§ Data supplied
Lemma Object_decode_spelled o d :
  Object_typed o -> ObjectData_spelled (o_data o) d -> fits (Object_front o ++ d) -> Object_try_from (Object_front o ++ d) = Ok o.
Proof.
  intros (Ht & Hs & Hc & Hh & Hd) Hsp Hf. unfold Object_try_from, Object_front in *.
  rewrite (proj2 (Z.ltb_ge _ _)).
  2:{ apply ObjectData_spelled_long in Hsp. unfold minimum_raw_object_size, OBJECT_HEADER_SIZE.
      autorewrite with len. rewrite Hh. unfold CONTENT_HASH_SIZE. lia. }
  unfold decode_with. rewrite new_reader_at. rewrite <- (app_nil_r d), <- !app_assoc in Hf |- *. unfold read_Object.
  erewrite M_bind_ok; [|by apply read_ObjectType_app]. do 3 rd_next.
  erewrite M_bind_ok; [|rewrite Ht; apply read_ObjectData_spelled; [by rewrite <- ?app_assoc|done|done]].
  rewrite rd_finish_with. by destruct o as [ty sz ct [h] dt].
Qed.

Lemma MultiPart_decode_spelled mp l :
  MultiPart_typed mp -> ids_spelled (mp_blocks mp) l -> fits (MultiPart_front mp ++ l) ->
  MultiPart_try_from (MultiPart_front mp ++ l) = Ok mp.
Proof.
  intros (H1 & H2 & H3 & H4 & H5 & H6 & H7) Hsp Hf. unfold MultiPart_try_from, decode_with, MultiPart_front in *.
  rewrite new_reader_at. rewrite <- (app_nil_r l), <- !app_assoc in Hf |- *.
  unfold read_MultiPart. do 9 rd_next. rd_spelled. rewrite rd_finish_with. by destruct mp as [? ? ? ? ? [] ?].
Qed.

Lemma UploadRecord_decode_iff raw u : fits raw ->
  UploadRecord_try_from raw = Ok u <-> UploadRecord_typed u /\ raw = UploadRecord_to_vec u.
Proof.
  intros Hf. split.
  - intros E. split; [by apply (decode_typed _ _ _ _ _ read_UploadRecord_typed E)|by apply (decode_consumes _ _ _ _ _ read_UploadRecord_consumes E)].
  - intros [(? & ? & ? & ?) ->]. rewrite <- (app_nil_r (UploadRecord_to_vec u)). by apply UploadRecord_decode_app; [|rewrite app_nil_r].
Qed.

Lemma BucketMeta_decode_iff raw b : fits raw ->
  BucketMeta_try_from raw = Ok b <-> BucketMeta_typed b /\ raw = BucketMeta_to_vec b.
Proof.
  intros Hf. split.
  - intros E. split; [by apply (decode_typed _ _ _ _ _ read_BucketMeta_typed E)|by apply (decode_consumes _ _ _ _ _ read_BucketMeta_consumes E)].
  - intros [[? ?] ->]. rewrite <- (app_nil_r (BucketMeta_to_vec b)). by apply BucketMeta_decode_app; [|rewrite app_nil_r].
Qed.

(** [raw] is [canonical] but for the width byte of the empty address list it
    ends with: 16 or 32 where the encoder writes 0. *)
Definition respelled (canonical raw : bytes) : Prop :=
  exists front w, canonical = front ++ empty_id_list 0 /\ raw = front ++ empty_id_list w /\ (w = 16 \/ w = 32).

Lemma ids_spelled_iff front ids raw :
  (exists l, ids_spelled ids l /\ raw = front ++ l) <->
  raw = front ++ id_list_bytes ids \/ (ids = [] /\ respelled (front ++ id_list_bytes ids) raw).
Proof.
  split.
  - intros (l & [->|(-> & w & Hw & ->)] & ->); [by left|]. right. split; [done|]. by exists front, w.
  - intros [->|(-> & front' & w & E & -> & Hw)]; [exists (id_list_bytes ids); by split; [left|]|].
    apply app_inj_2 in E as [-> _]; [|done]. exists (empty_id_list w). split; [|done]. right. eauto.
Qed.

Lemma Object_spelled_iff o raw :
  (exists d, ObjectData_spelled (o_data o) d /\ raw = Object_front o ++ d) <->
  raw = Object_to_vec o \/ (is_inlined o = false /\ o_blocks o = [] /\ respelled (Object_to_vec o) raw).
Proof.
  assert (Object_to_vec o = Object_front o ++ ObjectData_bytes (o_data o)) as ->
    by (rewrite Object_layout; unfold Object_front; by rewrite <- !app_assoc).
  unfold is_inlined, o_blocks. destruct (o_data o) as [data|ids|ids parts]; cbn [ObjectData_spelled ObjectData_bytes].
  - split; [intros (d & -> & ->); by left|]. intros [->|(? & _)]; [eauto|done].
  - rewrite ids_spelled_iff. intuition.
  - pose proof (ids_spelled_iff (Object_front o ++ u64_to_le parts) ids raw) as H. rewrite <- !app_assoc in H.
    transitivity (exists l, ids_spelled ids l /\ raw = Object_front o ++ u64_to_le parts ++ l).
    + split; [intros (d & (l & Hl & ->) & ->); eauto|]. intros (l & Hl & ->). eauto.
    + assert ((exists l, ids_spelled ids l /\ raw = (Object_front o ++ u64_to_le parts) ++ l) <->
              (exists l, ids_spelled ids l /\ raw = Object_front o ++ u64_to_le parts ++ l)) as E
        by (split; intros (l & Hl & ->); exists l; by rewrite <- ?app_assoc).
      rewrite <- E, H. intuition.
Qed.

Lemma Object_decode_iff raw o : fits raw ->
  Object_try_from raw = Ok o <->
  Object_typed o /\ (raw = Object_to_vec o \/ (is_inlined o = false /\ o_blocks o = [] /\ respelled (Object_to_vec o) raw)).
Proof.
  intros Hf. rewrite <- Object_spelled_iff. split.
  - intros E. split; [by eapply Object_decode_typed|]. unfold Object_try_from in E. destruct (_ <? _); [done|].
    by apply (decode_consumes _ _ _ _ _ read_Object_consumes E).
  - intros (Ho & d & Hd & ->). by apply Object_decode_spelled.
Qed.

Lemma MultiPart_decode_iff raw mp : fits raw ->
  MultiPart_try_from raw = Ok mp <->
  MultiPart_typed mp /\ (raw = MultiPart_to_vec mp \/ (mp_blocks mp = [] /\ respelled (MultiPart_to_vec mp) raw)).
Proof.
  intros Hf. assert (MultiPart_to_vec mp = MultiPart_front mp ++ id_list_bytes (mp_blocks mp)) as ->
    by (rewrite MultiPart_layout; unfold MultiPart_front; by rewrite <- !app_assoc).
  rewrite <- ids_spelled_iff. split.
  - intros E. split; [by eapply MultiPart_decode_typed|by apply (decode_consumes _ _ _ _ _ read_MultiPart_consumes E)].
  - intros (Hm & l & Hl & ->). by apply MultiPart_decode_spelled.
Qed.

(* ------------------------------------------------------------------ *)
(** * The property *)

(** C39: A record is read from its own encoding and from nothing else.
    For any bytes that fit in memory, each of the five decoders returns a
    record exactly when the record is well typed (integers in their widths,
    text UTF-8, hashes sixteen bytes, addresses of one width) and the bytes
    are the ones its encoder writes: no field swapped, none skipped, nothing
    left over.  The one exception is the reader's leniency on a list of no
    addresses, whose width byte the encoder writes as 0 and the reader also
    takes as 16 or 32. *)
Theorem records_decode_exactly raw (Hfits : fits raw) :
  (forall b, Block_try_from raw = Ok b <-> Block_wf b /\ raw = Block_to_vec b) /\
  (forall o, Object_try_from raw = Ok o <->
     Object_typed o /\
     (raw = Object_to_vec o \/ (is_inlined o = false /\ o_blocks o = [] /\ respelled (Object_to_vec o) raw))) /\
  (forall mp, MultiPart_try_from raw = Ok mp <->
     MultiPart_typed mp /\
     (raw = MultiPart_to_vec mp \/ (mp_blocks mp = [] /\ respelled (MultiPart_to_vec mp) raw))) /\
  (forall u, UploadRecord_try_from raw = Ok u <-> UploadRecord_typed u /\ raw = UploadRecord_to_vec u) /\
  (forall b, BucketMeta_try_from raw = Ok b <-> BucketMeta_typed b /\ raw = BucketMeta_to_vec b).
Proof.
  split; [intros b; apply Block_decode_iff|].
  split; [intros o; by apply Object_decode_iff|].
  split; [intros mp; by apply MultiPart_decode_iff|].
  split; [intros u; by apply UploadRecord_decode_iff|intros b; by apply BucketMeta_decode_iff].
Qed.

§ What you are asked to do
Report the lines above that contain "erewrite".

§ Output below
  erewrite M_bind_ok; [|by apply read_ObjectType_app]. do 3 rd_next.
  erewrite M_bind_ok; [|rewrite Ht; apply read_ObjectData_spelled; [by rewrite <- ?app_assoc|done|done]].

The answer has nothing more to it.